WORK TO COMPLETE -
Line filter on the word "wjson": copy each matching line from the entries.

SOURCE MATERIAL -
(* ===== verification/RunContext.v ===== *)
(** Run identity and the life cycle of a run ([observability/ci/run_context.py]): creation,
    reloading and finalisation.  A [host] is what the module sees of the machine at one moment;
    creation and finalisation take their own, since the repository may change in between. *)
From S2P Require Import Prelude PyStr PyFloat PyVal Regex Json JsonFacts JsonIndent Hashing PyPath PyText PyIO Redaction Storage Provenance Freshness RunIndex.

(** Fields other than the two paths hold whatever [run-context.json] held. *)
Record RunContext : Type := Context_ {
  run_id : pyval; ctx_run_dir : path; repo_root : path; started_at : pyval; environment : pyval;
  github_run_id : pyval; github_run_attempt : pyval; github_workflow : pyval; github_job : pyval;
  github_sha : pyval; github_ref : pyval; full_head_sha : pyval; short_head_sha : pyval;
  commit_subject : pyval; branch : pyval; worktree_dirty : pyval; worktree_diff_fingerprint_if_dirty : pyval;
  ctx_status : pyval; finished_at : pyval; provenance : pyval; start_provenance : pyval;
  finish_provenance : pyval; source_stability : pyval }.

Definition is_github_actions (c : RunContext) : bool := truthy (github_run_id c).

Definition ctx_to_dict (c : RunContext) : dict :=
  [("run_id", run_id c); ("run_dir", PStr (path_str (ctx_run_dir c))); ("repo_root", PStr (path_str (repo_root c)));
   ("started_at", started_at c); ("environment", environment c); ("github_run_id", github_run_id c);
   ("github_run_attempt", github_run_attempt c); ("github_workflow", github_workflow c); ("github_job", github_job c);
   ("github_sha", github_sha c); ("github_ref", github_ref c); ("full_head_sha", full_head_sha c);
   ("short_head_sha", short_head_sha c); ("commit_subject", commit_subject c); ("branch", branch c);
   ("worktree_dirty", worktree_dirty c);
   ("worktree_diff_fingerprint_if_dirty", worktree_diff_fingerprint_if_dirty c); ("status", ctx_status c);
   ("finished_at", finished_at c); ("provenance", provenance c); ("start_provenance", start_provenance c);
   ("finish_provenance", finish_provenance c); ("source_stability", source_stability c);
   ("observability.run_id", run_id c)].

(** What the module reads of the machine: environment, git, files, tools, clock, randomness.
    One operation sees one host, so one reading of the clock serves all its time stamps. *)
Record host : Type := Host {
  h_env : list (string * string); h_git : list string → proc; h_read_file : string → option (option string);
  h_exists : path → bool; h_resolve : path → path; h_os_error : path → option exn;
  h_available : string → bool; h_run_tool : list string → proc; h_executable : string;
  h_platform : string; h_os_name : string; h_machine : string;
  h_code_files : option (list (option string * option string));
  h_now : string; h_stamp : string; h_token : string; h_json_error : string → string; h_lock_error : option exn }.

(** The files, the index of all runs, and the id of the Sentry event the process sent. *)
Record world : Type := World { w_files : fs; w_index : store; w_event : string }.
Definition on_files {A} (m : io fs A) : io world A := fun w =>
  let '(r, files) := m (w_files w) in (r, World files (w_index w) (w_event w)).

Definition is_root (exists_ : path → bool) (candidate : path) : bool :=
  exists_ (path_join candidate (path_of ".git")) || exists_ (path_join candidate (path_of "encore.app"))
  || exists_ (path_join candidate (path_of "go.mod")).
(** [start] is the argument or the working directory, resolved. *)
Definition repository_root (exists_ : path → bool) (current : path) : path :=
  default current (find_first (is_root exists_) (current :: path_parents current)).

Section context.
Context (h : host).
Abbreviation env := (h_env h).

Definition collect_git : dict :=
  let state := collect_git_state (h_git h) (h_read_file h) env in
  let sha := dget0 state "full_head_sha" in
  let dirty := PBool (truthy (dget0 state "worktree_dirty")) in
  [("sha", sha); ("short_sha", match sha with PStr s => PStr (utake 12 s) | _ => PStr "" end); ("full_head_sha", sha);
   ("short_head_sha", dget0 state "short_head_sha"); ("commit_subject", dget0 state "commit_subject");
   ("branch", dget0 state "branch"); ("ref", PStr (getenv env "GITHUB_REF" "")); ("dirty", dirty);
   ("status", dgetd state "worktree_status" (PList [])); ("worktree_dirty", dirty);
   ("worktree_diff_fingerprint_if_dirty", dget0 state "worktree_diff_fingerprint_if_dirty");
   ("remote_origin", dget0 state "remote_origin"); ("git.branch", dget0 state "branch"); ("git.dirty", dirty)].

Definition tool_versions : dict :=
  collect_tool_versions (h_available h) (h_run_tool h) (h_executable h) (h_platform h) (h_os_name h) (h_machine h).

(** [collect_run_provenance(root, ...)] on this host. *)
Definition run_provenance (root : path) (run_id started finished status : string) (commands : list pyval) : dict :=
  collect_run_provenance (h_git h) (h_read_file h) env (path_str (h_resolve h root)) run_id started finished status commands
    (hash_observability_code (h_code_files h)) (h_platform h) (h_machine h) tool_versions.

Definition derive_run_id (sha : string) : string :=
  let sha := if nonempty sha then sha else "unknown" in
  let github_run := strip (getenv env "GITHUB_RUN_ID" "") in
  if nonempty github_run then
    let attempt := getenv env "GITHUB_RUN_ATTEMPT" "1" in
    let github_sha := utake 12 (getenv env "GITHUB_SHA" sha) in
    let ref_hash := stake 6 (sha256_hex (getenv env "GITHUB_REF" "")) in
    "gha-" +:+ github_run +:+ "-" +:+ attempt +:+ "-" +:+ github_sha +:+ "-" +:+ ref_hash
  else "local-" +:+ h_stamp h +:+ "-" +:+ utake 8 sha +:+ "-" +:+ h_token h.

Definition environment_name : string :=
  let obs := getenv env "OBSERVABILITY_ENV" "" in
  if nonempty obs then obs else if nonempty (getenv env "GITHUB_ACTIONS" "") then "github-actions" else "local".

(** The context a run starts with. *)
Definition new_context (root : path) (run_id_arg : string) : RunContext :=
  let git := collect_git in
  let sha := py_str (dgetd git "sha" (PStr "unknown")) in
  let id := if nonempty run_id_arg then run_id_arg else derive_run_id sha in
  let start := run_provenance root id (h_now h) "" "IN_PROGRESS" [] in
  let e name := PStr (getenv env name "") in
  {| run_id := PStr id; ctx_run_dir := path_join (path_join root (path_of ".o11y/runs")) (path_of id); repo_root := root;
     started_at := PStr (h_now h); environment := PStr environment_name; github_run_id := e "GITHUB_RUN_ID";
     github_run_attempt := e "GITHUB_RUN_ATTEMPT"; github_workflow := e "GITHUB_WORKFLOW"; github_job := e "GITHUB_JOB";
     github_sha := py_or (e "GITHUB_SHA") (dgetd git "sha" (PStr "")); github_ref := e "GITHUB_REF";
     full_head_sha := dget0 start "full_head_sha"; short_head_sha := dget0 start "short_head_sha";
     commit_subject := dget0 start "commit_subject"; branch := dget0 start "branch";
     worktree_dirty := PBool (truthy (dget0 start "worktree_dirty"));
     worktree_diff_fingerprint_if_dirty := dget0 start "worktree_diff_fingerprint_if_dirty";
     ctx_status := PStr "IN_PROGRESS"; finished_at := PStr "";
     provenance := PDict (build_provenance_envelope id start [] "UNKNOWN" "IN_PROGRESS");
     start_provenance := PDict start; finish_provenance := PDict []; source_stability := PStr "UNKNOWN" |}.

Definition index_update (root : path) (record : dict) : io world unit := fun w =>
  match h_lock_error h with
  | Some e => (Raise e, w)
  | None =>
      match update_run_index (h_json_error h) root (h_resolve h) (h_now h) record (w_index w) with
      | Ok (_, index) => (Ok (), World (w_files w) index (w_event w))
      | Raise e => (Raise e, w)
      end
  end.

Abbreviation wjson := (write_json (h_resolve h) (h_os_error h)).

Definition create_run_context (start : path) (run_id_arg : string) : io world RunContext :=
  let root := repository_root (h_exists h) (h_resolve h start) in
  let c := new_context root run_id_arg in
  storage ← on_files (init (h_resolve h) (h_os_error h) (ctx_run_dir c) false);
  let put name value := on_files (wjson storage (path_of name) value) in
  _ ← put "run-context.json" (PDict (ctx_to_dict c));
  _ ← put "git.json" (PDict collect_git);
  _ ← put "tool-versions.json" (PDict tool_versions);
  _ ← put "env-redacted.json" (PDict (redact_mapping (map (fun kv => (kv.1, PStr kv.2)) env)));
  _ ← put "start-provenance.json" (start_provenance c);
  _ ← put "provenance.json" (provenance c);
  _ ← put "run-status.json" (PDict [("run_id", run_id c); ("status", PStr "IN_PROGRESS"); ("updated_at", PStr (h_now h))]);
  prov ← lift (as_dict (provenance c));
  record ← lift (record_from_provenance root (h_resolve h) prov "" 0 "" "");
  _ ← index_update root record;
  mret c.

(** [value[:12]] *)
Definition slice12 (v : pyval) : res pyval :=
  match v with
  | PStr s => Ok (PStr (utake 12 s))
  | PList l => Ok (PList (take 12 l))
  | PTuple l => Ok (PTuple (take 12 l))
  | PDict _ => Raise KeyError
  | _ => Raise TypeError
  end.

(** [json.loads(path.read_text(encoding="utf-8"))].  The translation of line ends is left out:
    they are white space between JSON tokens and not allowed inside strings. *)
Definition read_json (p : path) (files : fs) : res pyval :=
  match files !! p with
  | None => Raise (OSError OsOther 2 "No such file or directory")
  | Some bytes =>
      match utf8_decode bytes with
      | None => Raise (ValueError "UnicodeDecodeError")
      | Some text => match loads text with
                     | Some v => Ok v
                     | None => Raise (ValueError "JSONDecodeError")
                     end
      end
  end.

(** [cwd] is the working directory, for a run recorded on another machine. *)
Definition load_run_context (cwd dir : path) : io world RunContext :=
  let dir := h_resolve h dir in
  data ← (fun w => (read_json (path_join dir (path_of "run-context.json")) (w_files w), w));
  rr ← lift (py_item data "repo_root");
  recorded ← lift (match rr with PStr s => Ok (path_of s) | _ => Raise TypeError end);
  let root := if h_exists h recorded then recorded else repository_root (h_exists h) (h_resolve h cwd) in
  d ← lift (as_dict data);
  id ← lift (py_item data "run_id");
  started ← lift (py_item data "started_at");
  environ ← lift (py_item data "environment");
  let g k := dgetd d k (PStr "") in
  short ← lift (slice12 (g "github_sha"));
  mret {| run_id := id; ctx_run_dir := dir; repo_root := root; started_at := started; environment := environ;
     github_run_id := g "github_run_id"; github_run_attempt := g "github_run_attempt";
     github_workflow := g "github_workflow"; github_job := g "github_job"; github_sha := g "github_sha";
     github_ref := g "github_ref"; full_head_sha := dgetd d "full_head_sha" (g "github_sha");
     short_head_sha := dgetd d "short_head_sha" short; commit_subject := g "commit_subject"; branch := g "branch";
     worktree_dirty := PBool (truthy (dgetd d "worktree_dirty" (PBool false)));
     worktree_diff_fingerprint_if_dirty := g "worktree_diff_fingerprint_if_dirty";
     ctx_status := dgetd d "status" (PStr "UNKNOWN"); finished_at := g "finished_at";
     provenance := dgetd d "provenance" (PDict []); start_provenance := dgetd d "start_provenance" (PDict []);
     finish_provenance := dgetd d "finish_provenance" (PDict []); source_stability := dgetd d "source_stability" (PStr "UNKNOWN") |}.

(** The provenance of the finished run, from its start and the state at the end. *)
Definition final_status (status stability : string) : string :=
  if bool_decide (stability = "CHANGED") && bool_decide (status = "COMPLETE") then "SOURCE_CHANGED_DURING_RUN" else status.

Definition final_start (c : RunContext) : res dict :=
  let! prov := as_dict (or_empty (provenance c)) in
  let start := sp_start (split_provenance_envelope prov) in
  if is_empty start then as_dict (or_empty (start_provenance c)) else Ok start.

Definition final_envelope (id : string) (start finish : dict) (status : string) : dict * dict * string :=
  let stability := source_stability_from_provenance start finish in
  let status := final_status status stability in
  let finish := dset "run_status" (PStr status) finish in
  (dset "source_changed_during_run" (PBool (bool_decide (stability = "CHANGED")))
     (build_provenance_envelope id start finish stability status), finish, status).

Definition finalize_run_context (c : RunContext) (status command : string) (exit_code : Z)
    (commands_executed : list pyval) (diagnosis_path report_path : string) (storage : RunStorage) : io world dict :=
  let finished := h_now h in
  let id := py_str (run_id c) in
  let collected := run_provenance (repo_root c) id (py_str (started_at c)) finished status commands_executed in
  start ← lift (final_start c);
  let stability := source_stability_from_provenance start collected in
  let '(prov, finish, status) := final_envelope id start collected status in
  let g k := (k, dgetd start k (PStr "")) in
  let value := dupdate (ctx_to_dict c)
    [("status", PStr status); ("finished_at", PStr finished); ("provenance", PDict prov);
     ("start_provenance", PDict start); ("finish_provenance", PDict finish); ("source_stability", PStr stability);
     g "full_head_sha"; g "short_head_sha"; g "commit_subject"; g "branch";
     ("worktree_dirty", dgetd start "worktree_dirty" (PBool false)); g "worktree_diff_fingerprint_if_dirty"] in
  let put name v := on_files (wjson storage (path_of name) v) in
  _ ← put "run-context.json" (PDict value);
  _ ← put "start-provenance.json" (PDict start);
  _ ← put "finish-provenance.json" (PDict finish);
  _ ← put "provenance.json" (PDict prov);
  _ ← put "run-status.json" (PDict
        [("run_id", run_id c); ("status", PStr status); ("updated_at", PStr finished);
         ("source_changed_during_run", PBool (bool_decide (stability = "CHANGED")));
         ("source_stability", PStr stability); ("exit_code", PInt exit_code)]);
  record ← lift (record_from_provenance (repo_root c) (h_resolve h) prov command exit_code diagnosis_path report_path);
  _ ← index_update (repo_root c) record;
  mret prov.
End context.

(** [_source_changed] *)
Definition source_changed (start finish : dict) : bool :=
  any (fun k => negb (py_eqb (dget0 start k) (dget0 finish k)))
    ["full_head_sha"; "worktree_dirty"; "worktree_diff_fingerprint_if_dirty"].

---

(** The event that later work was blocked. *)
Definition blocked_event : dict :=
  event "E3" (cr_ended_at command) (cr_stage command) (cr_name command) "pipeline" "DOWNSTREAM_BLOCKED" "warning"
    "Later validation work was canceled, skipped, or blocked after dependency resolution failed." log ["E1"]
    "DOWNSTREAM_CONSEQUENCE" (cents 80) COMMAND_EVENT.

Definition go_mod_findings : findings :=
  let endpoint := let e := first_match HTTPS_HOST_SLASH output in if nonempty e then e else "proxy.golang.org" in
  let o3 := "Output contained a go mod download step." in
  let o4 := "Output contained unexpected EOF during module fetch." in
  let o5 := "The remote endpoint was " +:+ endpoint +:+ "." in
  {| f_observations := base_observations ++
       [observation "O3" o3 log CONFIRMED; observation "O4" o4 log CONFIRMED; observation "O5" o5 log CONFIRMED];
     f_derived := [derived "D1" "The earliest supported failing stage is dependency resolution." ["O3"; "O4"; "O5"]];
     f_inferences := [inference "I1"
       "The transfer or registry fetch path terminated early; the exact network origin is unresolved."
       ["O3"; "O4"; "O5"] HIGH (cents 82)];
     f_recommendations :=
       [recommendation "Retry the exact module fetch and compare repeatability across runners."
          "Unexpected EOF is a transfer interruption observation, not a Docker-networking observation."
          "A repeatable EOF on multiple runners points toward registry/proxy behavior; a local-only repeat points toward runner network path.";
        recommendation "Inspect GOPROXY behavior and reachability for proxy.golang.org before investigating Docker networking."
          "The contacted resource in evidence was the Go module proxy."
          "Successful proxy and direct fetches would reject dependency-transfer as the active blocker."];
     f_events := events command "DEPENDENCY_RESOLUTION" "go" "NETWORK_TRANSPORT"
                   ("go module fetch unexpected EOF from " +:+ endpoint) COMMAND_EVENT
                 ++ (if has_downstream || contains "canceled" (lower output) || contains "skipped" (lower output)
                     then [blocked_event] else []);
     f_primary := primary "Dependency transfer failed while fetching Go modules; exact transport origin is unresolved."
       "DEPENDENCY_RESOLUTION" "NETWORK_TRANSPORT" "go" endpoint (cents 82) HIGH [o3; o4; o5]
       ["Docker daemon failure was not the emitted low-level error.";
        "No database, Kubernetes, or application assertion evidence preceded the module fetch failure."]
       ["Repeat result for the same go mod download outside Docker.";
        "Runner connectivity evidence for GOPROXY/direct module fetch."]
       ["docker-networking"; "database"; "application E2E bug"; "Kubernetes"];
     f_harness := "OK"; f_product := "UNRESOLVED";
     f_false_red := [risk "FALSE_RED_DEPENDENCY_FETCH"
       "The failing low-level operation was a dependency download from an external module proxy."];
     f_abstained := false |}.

==

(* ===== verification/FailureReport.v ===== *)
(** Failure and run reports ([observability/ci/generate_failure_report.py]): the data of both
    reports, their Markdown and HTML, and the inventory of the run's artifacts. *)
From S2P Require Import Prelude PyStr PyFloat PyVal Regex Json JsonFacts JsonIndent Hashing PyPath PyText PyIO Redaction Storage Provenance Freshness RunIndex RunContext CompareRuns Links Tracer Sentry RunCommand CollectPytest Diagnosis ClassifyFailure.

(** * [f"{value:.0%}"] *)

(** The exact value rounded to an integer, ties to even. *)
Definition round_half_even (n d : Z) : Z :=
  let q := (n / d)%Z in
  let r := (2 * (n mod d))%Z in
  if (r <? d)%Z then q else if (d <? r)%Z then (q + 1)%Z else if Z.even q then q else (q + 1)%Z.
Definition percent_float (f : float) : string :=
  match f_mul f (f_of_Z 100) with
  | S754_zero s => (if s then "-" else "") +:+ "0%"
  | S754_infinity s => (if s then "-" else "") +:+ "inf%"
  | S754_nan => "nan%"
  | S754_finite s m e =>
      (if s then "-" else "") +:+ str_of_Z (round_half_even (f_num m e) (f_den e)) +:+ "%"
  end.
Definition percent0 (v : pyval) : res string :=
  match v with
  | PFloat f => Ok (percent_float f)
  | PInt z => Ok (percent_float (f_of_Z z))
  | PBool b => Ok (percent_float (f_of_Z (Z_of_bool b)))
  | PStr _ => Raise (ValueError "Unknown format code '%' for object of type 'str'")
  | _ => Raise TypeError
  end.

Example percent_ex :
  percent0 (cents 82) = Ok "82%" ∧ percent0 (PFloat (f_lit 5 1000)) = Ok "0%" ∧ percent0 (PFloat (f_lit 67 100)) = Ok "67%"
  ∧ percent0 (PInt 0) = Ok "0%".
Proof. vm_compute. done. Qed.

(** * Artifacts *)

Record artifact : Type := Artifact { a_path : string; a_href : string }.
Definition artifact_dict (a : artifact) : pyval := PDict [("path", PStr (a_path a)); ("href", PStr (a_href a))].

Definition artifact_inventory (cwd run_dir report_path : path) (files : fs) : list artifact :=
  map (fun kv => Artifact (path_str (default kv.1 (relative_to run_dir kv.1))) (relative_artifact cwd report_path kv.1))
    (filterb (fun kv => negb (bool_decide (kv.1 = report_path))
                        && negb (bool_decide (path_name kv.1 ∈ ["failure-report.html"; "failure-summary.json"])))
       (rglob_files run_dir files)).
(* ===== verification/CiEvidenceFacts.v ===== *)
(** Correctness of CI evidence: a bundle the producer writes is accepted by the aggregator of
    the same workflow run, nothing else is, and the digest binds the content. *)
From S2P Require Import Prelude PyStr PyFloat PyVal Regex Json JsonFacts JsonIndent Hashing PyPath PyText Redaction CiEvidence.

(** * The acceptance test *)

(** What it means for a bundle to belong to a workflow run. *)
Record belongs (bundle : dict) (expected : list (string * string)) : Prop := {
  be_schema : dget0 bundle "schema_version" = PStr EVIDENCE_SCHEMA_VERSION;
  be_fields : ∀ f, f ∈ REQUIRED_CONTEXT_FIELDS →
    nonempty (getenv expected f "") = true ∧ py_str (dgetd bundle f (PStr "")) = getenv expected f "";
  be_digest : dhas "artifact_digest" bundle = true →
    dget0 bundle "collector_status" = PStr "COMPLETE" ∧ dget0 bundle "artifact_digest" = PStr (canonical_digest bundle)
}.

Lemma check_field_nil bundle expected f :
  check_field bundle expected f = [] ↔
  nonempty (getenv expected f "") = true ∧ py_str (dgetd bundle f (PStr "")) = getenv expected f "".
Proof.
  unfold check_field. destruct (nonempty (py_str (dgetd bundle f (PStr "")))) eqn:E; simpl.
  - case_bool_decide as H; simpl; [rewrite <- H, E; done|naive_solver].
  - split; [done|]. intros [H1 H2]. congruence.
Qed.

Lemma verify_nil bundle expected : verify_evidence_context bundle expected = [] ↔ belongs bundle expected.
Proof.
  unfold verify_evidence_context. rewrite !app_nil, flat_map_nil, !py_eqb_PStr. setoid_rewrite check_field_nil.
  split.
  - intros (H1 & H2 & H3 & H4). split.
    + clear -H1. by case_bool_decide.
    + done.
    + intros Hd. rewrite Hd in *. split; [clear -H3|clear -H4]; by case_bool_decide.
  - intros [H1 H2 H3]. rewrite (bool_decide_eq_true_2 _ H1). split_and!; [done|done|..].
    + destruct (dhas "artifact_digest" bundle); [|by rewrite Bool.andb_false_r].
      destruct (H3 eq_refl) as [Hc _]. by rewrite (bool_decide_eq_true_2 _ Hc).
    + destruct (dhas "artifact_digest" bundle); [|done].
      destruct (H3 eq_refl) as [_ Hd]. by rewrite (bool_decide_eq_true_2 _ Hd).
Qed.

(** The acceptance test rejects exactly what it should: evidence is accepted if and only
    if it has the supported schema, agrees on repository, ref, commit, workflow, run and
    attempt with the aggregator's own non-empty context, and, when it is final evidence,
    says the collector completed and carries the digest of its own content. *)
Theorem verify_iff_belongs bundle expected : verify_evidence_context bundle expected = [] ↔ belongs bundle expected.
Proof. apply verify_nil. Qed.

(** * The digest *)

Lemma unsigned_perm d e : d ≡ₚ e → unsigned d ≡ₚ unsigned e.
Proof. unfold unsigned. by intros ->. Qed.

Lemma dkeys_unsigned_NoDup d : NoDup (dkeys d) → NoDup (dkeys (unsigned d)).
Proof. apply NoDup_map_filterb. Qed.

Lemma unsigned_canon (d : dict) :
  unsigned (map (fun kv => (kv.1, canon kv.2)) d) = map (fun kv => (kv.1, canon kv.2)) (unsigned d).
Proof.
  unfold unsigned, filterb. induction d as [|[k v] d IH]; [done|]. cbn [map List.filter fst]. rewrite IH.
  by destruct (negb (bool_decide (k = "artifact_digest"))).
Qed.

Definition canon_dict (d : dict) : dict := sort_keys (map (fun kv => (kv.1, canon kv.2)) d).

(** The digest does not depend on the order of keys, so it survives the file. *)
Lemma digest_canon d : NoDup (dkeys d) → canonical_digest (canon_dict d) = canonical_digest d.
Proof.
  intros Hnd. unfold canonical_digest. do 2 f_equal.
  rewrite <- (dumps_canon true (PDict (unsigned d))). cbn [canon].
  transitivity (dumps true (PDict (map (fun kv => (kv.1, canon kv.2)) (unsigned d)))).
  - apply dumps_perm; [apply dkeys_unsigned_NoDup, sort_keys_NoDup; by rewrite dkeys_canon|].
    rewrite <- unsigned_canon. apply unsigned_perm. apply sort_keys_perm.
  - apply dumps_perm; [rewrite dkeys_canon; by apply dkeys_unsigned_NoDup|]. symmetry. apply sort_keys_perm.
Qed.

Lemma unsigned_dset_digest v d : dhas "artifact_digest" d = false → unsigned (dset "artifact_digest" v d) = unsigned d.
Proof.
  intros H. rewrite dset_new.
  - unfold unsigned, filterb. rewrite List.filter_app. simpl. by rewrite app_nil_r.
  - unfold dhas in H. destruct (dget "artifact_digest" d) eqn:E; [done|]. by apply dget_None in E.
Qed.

TASK RESULT -
Abbreviation wjson := (write_json (h_resolve h) (h_os_error h)).
  let put name value := on_files (wjson storage (path_of name) value) in
  let put name v := on_files (wjson storage (path_of name) v) in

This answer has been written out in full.